La verità è che la pandemia ha mostrato tutti i limiti strutturali e organizzativi del paese e solo degli inguaribili ottimisti potevano pensare che il sistema giustizia potesse reggere la botta. Da decenni si annunciano roboanti riforme. La magistratura sceglie la sacralità dell’inaugurazione dell’anno giudiziario, quando si indossano gli ermellini di porpora, per dire che “così non va”. Il rappresentante di turno del governo sta lì, annuisce e annuncia il massimo impegno. Alla fine arrivano scelte che incidono poco sui tempi dei processi. Per accelerali si è deciso per ultimo, prima ancora dell’emergenza sanitaria, che bisogna fermare il decorrere della prescrizione. Fermare per velocizzare (?), il blocco della prescrizione come rimedio contro la lentezza della giustizia. Il corso della prescrizione rimane sospeso per il tempo in cui il procedimento è stato rinviato a causa dell’emergenza sanitaria.

 

Il coronavirus dovrebbe imporre l’obbligo, oltre all’utilizzo di guanti e mascherine, di affrontare seriamente il tema della giustizia. La giustizia vera, non quella che fa palcoscenico per l’esibizione delle figure dell’antimafia, cadute giù un dopo l’altra, delle trame oscure da svelare. Non dovrebbe essere, la giustizia, il terreno di scontro delle correnti che si manifestano in chat maleodoranti per piazzare gli uomini al comando degli uffici giudiziari.

 

Si grida allo scandalo per le scarcerazioni facili dei boss che poi non sono né tutte facili, né tutti boss.

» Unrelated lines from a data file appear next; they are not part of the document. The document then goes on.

Lemma sealed_message pwd tx body : length tx = 12%nat -> (length body mod 4 = 0)%nat -> len body < 65500 ->
  exists fp, length fp = 4%nat /\
    sealed hmac crc32 pwd (hd 0 tx ++ body) = message tx body (hmac (sb pwd) (protected tx body)) fp.
Proof.
  intros Ht Hb Hl. pose proof (len_nonneg body). unfold sealed.
  assert (E1 : len (hd 0 tx ++ body) - 20 + 24 = len body + 24) by (unfold len; rewrite length_app, length_hd by done; lia).
  rewrite E1, set_len_hd by ulia. fold (protected tx body). set (m := hmac (sb pwd) (protected tx body)).
  assert (Hm : length m = 20%nat) by apply hmac_20.
  assert (Hp : (length (protected tx body) mod 4 = 0)%nat) by (unfold protected; rewrite length_app, length_hd, Nat.Div0.add_mod, Hb by done; done).
  rewrite (attr_tlv (protected tx body)) by (done || (unfold len; rewrite Hm; lia)).
  assert (E2 : len (protected tx body ++ tlv ATTR_MESSAGE_INTEGRITY m) - 20 + 8 = len body + 32).
  { unfold protected, len. rewrite !length_app, length_hd, length_tlv, Hm by done. change (pad 20) with 0%nat. lia. }
  rewrite E2. unfold protected. rewrite <- app_assoc, set_len_hd by ulia. set (out := hd (len body + 32) tx ++ body ++ _).
  exists (be 4 (Z.lxor (crc32 out) 0x5354554e)). split; [apply length_be|]. rewrite attr_tlv.
  - unfold out, message. by rewrite <- !app_assoc.
  - unfold out. rewrite !length_app, length_hd, Nat.Div0.add_mod, (Nat.Div0.add_mod (length body)), Hb, tlv_mod by done. done.
  - unfold len. rewrite length_be. lia.
Qed.

Lemma covered_message tx body mac fp : length tx = 12%nat -> len body < 65500 ->
  covered (message tx body mac fp) (20 + length body) = protected tx body.
Proof.
  intros Ht Hl. pose proof (len_nonneg body). unfold covered, message, protected. rewrite app_assoc.
  replace (20 + length body)%nat with (length (hd (len body + 32) tx ++ body)) at 2 by (rewrite length_app, length_hd by done; lia).
  rewrite take_app_len. replace (Z.of_nat (20 + length body) - 20 + 24) with (len body + 24) by (unfold len; lia). apply set_len_hd. ulia.
Qed.
Lemma tracks_arrives r k x now : tracks r k -> near r (Arrives x now) ->
  tracks (ref_op (Arrives x now) r) (on_packet (u16 x) now k) /\
  (same r k -> Z.of_nat (size (skipped (ref_op (Arrives x now) r))) <= NACK_MAX ->
   same (ref_op (Arrives x now) r) (on_packet (u16 x) now k)).
Proof.
  intros [H1 H2 H3 H4 H5] Hn. cbn [near] in Hn. unfold on_packet. rewrite H1, H2, i16_diff by done.
  replace (hi r + (x - hi r)) with x by lia. cbn [ref_op]. destruct (Z.leb_spec x (hi r)) as [Hx|Hx].
  { rewrite (proj2 (Z.leb_le (x - hi r) 0)) by lia. split.
    - split; cbn; try done.
      + intros j Hj. apply lookup_delete_None. right. by apply H3.
      + intros j v Hv. apply lookup_delete_Some in Hv as [Hne Hv]. rewrite lookup_delete_ne by done. by apply H4.
      + pose proof (map_subseteq_size (delete x (missing k)) (missing k) (delete_subseteq _ _)). lia.
    - intros Hs _ j. cbn. destruct (decide (j = x)) as [->|]; [by rewrite !lookup_delete_eq|]. rewrite !lookup_delete_ne by done. apply Hs. }
  rewrite (proj2 (Z.leb_gt (x - hi r) 0)) by lia.
  assert (Hold : forall j, hi r + 1 <= j -> missing k !! j = None).
  { intros j Hj. apply eq_None_not_Some. intros [v Hv]. apply H4 in Hv. by rewrite H3 in Hv by lia. }
  destruct (note_gap_spec now (Z.to_nat (x - hi r - 1)) (hi r + 1) (missing k) Hold H5) as (A & B & C & D).
  set (N := Z.to_nat (x - hi r - 1)) in *. assert (EN : Z.of_nat N = x - hi r - 1) by lia.
  assert (Hrange : forall j, bool_decide (hi r + 1 <= j < hi r + 1 + Z.of_nat N) = bool_decide (hi r < j < x)) by (intros j; apply bool_decide_ext; lia).
  destruct (Z.ltb_spec (x - hi r) 128) as [Hc|Hc].
  - assert (Em : (if (1 <? x - hi r) && true then note_gap now (hi r + 1) N (missing k) else missing k) = note_gap now (hi r + 1) N (missing k)).
    { destruct (Z.ltb_spec 1 (x - hi r)); [done|]. assert (N = 0%nat) as -> by lia. done. }
    rewrite Em. split.
    + split; cbn [last base hi skipped missing]; try done.
      * intros j Hj. rewrite ref_gap_lookup, Hrange, bool_decide_false by lia. apply H3. lia.
      * intros j v Hv. rewrite ref_gap_lookup, Hrange. case_bool_decide as Hj; [by rewrite (B j v) by (done || lia)|].
        apply H4. by rewrite <- A by lia.
    + cbn [hi skipped missing]. intros Hs Hf j. cbn [skipped missing]. rewrite ref_gap_lookup, Hrange. rewrite ref_gap_size in Hf by (intros; apply H3; lia).
      assert (Hsz : size (skipped r) = size (missing k)).
      { replace (skipped r) with (fst <$> missing k) by (apply map_eq; intros; rewrite lookup_fmap; by symmetry). apply map_size_fmap. }
      case_bool_decide as Hj; [by rewrite D by lia|]. rewrite A by lia. apply Hs.
  - rewrite andb_false_r. split; [split; cbn; try done|].
    + intros j Hj. apply H3. lia.
    + intros Hs _. exact Hs.
Qed.

Lemma retain_fst now v v' b : retain now v = Some (v', b) -> v'.1 = v.1.
Proof. unfold retain. destruct (_ <? _); [done|]. by intros [= <- _]. Qed.

Lemma tracks_asks r k now : tracks r k ->
  tracks (ref_op (Asks now) r) (due now k).1 /\ (same r k -> same (ref_op (Asks now) r) (due now k).1).
Proof.
  intros [H1 H2 H3 H4 H5]. cbn [ref_op due fst].
  assert (Hr : forall v, (fst <$> retain now v) = None <-> ~ sat_sub now v.1 <= NACK_GIVEUP_MS).
  { intros v. unfold retain. destruct (Z.ltb_spec NACK_GIVEUP_MS (sat_sub now v.1)); cbn; split; try done; lia. }
  split.
  - split; cbn [last base hi skipped missing]; try done.
    + intros j Hj. apply map_lookup_filter_None. left. by apply H3.
    + intros j v Hv. rewrite lookup_omap in Hv. destruct (missing k !! j) as [v0|] eqn:E; [|done]. cbn in Hv.
      destruct (retain now v0) as [[v1 b]|] eqn:Er; [|done]. injection Hv as <-. apply map_lookup_filter_Some.
      rewrite (retain_fst _ _ _ _ Er). split; [by apply H4|]. cbn. apply dec_stable. rewrite <- Hr, Er. done.
    + assert (size (omap (fun v => fst <$> retain now v) (missing k)) <= size (missing k))%nat; [|lia].
      rewrite <- !size_dom. apply subseteq_size. intros j. rewrite !elem_of_dom, lookup_omap. intros [v Hv]. destruct (missing k !! j); [eauto|done].
  - intros Hs j. cbn [skipped missing]. rewrite lookup_omap. rewrite map_lookup_filter, Hs. destruct (missing k !! j) as [v|]; [|done]. cbn.
    destruct (retain now v) as [[v1 b]|] eqn:Er; cbn.
    + rewrite option_guard_True; [by rewrite (retain_fst _ _ _ _ Er)|]. apply dec_stable. rewrite <- Hr, Er. done.
    + rewrite option_guard_False; [done|]. rewrite <- Hr, Er. done.
Qed.

Lemma nack_tracks_run os : forall r k, tracks r k -> all_near r os ->
  let r' := fold_left (fun r o => ref_op o r) os r in
  let k' := fold_left (fun k o => nack_op o k) os k in
  tracks r' k' /\ (same r k -> fits r os -> same r' k').
Proof.
  induction os as [|o os IH]; intros r k Ht Hn; [done|]. cbn [fold_left all_near fits] in *. destruct Hn as [Hn Hns].
  assert (H : tracks (ref_op o r) (nack_op o k) /\ (same r k -> Z.of_nat (size (skipped (ref_op o r))) <= NACK_MAX -> same (ref_op o r) (nack_op o k))).
  { destruct o as [x now|now]; [by apply tracks_arrives|]. destruct (tracks_asks r k now Ht) as [A B]. auto. }
  destruct H as [H1 H2]. destruct (IH _ _ H1 Hns) as [H3 H4]. split; [done|]. intros Hs [Hf Hfs]. auto.
Qed.

Lemma due_out now k q : q ∈ (due now k).2.1 <-> exists s v v', missing k !! s = Some v /\ retain now v = Some (v', true) /\ q = s mod 65536.
Proof.
  cbn [due snd fst]. rewrite list_elem_of_omap. split.
  - intros ([s v] & Hin & H). rewrite merge_sort_Permutation in Hin. apply elem_of_map_to_list in Hin. cbn [fst snd] in H.
    destruct (retain now v) as [[v' []]|] eqn:E; try done. injection H as <-. eauto 10.
  - intros (s & v & v' & Hm & Hr & ->). exists (s, v). split; [|cbn; by rewrite Hr]. rewrite merge_sort_Permutation. by apply elem_of_map_to_list.
Qed.

(** What is asked for again.  After any sequence of packets, in any order and with
    repetitions, none more than half the number space from the highest, and of requests
    made: only numbers that were skipped at most a second ago and have not come since are
    asked for; the list never has more than 128; and while no more are missing, every such
    number is asked for now or was within the last 200 ms. *)
Theorem nack_up_exact x0 t0 os now : is_u16 x0 ->
  let r0 := mkRef x0 ∅ in
  all_near r0 os ->
  let r := fold_left (fun r o => ref_op o r) os r0 in
  let k := fold_left (fun k o => nack_op o k) os (on_packet x0 t0 nack_default) in
  (forall q, q ∈ (due now k).2.1 -> exists s t, skipped r !! s = Some t /\ sat_sub now t <= NACK_GIVEUP_MS /\ q = s mod 65536) /\
  Z.of_nat (size (missing k)) <= NACK_MAX /\
  (fits r0 os -> forall s t, skipped r !! s = Some t -> sat_sub now t <= NACK_GIVEUP_MS ->
     s mod 65536 ∈ (due now k).2.1 \/ exists t', missing k !! s = Some (t, Some t') /\ sat_sub now t' < NACK_RESEND_MS).
Proof.
  intros Hx r0 Hn r k. assert (H0 : tracks r0 (on_packet x0 t0 nack_default)) by (split; cbn; rewrite ?u16_id; done).
  destruct (nack_tracks_run os r0 _ H0 Hn) as [[T1 T2 T3 T4 T5] Hsame]. fold r k in T4, T5, Hsame. split; [|split; [done|]].
  - intros q (s & v & v' & Hm & Hr & ->)%due_out. exists s, v.1. split; [by apply T4|]. split; [|done]. unfold retain in Hr.
    destruct (Z.ltb_spec NACK_GIVEUP_MS (sat_sub now v.1)); [done|lia].
  - intros Hf s t Hs Ht. assert (Hsm : same r k) by (apply Hsame; [by intros j|done]). rewrite Hsm in Hs.
    destruct (missing k !! s) as [[t1 l]|] eqn:Em; [|done]. injection Hs as <-. cbn [fst] in *.
    assert (Hr : retain now (t1, l) = Some ((t1, if match l with Some t => NACK_RESEND_MS <=? sat_sub now t | None => true end then Some now else l),
      match l with Some t => NACK_RESEND_MS <=? sat_sub now t | None => true end)).
    { unfold retain. cbn [fst snd]. by rewrite (proj2 (Z.ltb_ge _ _) Ht). }
    destruct l as [t'|]; [destruct (Z.leb_spec NACK_RESEND_MS (sat_sub now t'))|].
    + left. apply due_out. eauto 10.
    + right. eauto.
    + left. apply due_out. eauto 10.
Qed.

Lemma nack_up_exact_witness : 1 ∈ (due 10 (fold_left (fun k o => nack_op o k) [Arrives 65538 5] (on_packet 65535 0 nack_default))).2.1.
Proof.
  assert (Hn : all_near (mkRef 65535 ∅) [Arrives 65538 5]) by (cbn; lia).
  destruct (nack_up_exact 65535 0 [Arrives 65538 5] 10 ltac:(ulia) Hn) as (_ & _ & H).
  assert (Hf : fits (mkRef 65535 ∅) [Arrives 65538 5]) by (split; vm_compute; [discriminate|exact I]).
  destruct (H Hf 65537 5) as [K|(t' & E & _)]; [vm_compute; reflexivity|vm_compute; discriminate|exact K|vm_compute in E; discriminate].
Defined.

End Pub.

Si esulta per il ritorno in cella di detenuti malati di tumore a cui restano da scontare pochi mesi di galera. Nel frattempo la gente nei tribunali mangia pane e ingiustizia perché un processo lungo è ingiusto per l’imputato e per la vittima. Passata la stagione degli scandali, e pure quella del coronavirus, ci si ritroverà di nuovo immersi in quella grande finzione che chiamano giustizia.